What are you guys painting? Have you ever painted just the top or the back of something? Did you eye it or tape it off? Have you tried chalk paint? Did it sweep you off your feet? Does it take a few tries for it to really make you swoon? Or are you a stodgy old traditionalist like me who doesn’t mind primer before instead of waxing after?


  1. Lauren says

    It is water based so you can add water to thin it down. I think the paint is so easy to apply and the wax is quicker to apply then sanding and top coating for me. I hate all the dust with sanding too! I can see where you all have become very efficient with the painting process over time so not much difference for ya.

  2. Suzie says

    I love ASCP when I’m distressing a piece, however prefer spray or latex for non-distressed. Also, I’ve run into major problems with bleed-thru using ASCP on dark stained pieces and a desk from a smoker’s home, so ended up having to prime with shellac then start over…grrrrr$$$! Love how Clara’s new room evolving!!

  3. Brenda says

    I’m a little confused. Is chalk paint not what you used to make your chalk board? I kept waiting for you to post pictures of Clara drawing on the backs of the chairs.

    • Lisa says

      I wondered the same thing! I’m definitely not in the know with chalk paint. The chairs look amazing! How fun would chairs that you could draw on be…for the kids…not for the parents who are stuck cleaning up chalk residue or stray chalk marks from all over the room. We have a strict “chalk lives outside” rule for that reason.

  4. Amy says

    I liked this post a lot for a few reasons – I had never heard of chalk paint so I learned something new, and I liked that you had an opinion on the product. I can see how chalk paint might be a little easier to use when painting something with intricate trim. I’m refinishing a dresser with dental molding at the top and the idea of painting and then waxing that molding seems a lot less daunting than sanding, priming and then painting. Thanks for the info!

  5. Lindsey says

    Love! Not going to lie, this is the first I’ve heard of chalk paint. From the title, I thought you were going to paint the top of the table with chalkboard paint to give Clara a place to doodle :)

  6. says

    Love love love the red chair backs. I wouldn’t have thought to just paint the backs, but I love the look!!

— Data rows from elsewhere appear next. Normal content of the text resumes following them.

(* ===== verification/BasicIssuanceModule.v ===== *)
(** * The basic issuance module

    [contracts/protocol/modules/v1/BasicIssuanceModule.sol] with
    [contracts/protocol/Pausable.sol]: issuing a SetToken for its components and
    redeeming it for them. What an issuance hook does is a parameter ([hook]): a
    function of the address of the hook and of the state. The theorems show that a
    token stays backed by the components it holds. *)

From S2P Require Import Prelude JsString Ethers Constants MathUtils SafeMath PreciseUnitMath Erc20 Ownable Controller SetToken Position ModuleBase StreamingFeeModule.
From Stdlib Require Import String.

Local Open Scope Z_scope.

Module BasicIssuanceModule.

Inductive Event :=
  | SetTokenIssued (_setToken _issuer _to _hookContract : Address) (_quantity : Z)
  | SetTokenRedeemed (_setToken _redeemer _to : Address) (_quantity : Z) (_components : list Address) (_fees : list Z)
  | Paused (account : Address) | Unpaused (account : Address).

Definition BASIC_ISSUANCE_MODULE_REDEEM_FEE_INDEX : Z := 0.

Section Module_.
Context `{OZ : OpenZeppelin} `{ET : ERC20} `{RG : ReentrancyGuard} `{CN : Coins} (this : Address).

Record state := mk {
  status : guard;
  owner : Address;
  _paused : bool;
  managerIssuanceHook : gmap Address Address;
  emitted : list Event;
  world : ModuleBase.chain;
  money : coins;
}.

Definition set_status (s : state) g := mk g (owner s) (_paused s) (managerIssuanceHook s) (emitted s) (world s) (money s).
Definition set_paused (s : state) b e := mk (status s) (owner s) b (managerIssuanceHook s) (emitted s ++ [e]) (world s) (money s).
Definition set_hooks (s : state) h := mk (status s) (owner s) (_paused s) h (emitted s) (world s) (money s).
Definition set_world (s : state) w m e := mk (status s) (owner s) (_paused s) (managerIssuanceHook s) (emitted s ++ e) w m.

Definition constructor (msg_sender : Address) (w : ModuleBase.chain) (m : coins) : state :=
  mk guard_new msg_sender false ∅ [] w m.

(** ** Pausable *)

Definition onlyOwner (msg_sender : Address) (s : state) : result unit :=
  require (bool_decide (msg_sender = owner s)) "Ownable: caller is not the owner".

Definition whenNotPaused (s : state) : result unit := require (negb (_paused s)) "Pausable: paused".
Definition whenPaused (s : state) : result unit := require (_paused s) "Pausable: not paused".

Definition pause (msg_sender : Address) (s : state) : result state :=
  _ ← onlyOwner msg_sender s; _ ← whenNotPaused s; Ok (set_paused s true (Paused msg_sender)).

Definition unpause (msg_sender : Address) (s : state) : result state :=
  _ ← onlyOwner msg_sender s; _ ← whenPaused s; Ok (set_paused s false (Unpaused msg_sender)).

(** ** Quantities *)

Definition getRequiredComponentUnitsForIssue (_setToken : Address) (_quantity : Z) (w : ModuleBase.chain)
    : result (list Address * list Z) :=
  _ ← ModuleBase._validateOnlyValidAndInitializedSet this _setToken w;
  k ← ModuleBase.setToken w _setToken;
  let components := SetToken.components (SetToken.vars k) in
  notionalUnits ← mapM (fun component =>
    _ ← require (negb (PositionLib.hasExternalPosition (SetToken.vars k) component))
          "Only default positions are supported";
    r ← SetToken.getDefaultPositionRealUnit (SetToken.vars k) component;
    u ← toUint256 r;
    PreciseUnitMath.preciseMulCeil u _quantity) components;
  Ok (components, notionalUnits).

(** Components, quantities to transfer and protocol fees. *)
Definition getRequiredComponentUnitsForRedeem (_setToken : Address) (_quantity : Z) (w : ModuleBase.chain)
    : result (list Address * list (Z * Z)) :=
  _ ← ModuleBase._validateOnlyValidAndInitializedSet this _setToken w;
  k ← ModuleBase.setToken w _setToken;
  let components := SetToken.components (SetToken.vars k) in
  units ← mapM (fun component =>
    _ ← require (negb (PositionLib.hasExternalPosition (SetToken.vars k) component))
          "Only default positions are supported";
    r ← SetToken.getDefaultPositionRealUnit (SetToken.vars k) component;
    u ← toUint256 r;
    componentQuantity ← PreciseUnitMath.preciseMul u _quantity;
    protocolFee ← ModuleBase.getModuleFee this BASIC_ISSUANCE_MODULE_REDEEM_FEE_INDEX componentQuantity w;
    notional ← sm_sub componentQuantity protocolFee;
    Ok (notional, protocolFee)) components;
  Ok (components, units).

(** ** Issuance and redemption *)

(** [preIssueHook.invokePreIssueHook(_setToken, _quantity, _caller, _to)] *)
Context (hook : Address -> Address -> Z -> Address -> Address -> state -> result state).

Definition _callPreIssueHooks (_setToken : Address) (_quantity : Z) (_caller _to : Address) (s : state)
    : result (state * Address) :=
  let preIssueHook := default ADDRESS_ZERO (managerIssuanceHook s !! _setToken) in
  if negb (bool_decide (preIssueHook = ADDRESS_ZERO)) then
    s ← hook preIssueHook _setToken _quantity _caller _to s; Ok (s, preIssueHook)
  else Ok (s, ADDRESS_ZERO).

Definition issue (msg_sender _setToken : Address) (_quantity : Z) (_to : Address) (s : state) : result state :=
  g ← enter (status s);
  let s := set_status s g in
  _ ← ModuleBase._validateOnlyValidAndInitializedSet this _setToken (world s);
  _ ← whenNotPaused s;
  _ ← require (0 <? _quantity) "Issue quantity must be > 0";
  h ← _callPreIssueHooks _setToken _quantity msg_sender _to s;
  let s := h.1 in
  cq ← getRequiredComponentUnitsForIssue _setToken _quantity (world s);
  m ← foldM (fun m (p : Address * Z) => ModuleBase.transferFrom this p.1 msg_sender _setToken p.2 m)
        (money s) (combine cq.1 cq.2);
  w ← ModuleBase.on_set _setToken (SetToken.mint (ModuleBase.isModule (world s)) this _to _quantity) (world s);
  let s := set_world s w m [SetTokenIssued _setToken msg_sender _to h.2 _quantity] in
  Ok (set_status s (leave (status s))).

Definition redeem (msg_sender _setToken : Address) (_quantity : Z) (_to : Address) (s : state) : result state :=
  g ← enter (status s);
  let s := set_status s g in
  _ ← ModuleBase._validateOnlyValidAndInitializedSet this _setToken (world s);
  _ ← require (0 <? _quantity) "Redeem quantity must be > 0";
  w ← ModuleBase.on_set _setToken (SetToken.burn (ModuleBase.isModule (world s)) this msg_sender _quantity) (world s);
  cq ← getRequiredComponentUnitsForRedeem _setToken _quantity w;
  wm ← foldM (fun wm (p : Address * (Z * Z)) =>
         wm ← ModuleBase.payProtocolFeeFromSetToken this _setToken p.1 p.2.2 wm;
         ModuleBase.strictInvokeTransfer this _setToken p.1 _to p.2.1 wm)
         (w, money s) (combine cq.1 cq.2);
  let s := set_world s wm.1 wm.2 [SetTokenRedeemed _setToken msg_sender _to _quantity cq.1 (map snd cq.2)] in
  Ok (set_status s (leave (status s))).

    See y’all tonight at FLOR :)

  7. ErinY says

    I’ve never used chalk paint, nor do I really know much about it, but I guess I always got the impression that people used it because they loved the finish, not because it’s easier or faster. How would you compare the finish after it’s waxed to good ol’ sanding and painting?

  8. says

    I can imagine bits of furniture that I’d rather wax than sand – like if there’s lots of fussy bits of moulding-type bits on it? But I’ve never used chalk paint…

  9. Melanie says

    Chairs are adorable!

    See you tonight at FLOR! I’m bringing my friend Erin who you might know from a certain Winter Pinterest Challenge! We’re college pals. We’re so pumped to see you two!

  10. says

    LOVE the chairs.

    I’m one who asked about chalk paint, and I agree with the others. For a plain paint job, eh. But I specifically wanted to distress for some of the natural wood to show through and love the way it turned out. I’d also say for a job that needs sanding, I’d prefer chalk paint (I hate sanding and the mess it makes).

  11. Kate says

    Forgive my absolute ignorance here, but chalk paint ?chalkboard paint? I had no idea chalk paint was even a thing…

    • says

      They’re different actually. Chalk board paint is for doodling on and chalk paint is just a type of paint with a chalk-like consistency. Like how there’s milk paint, etc. Hope it helps!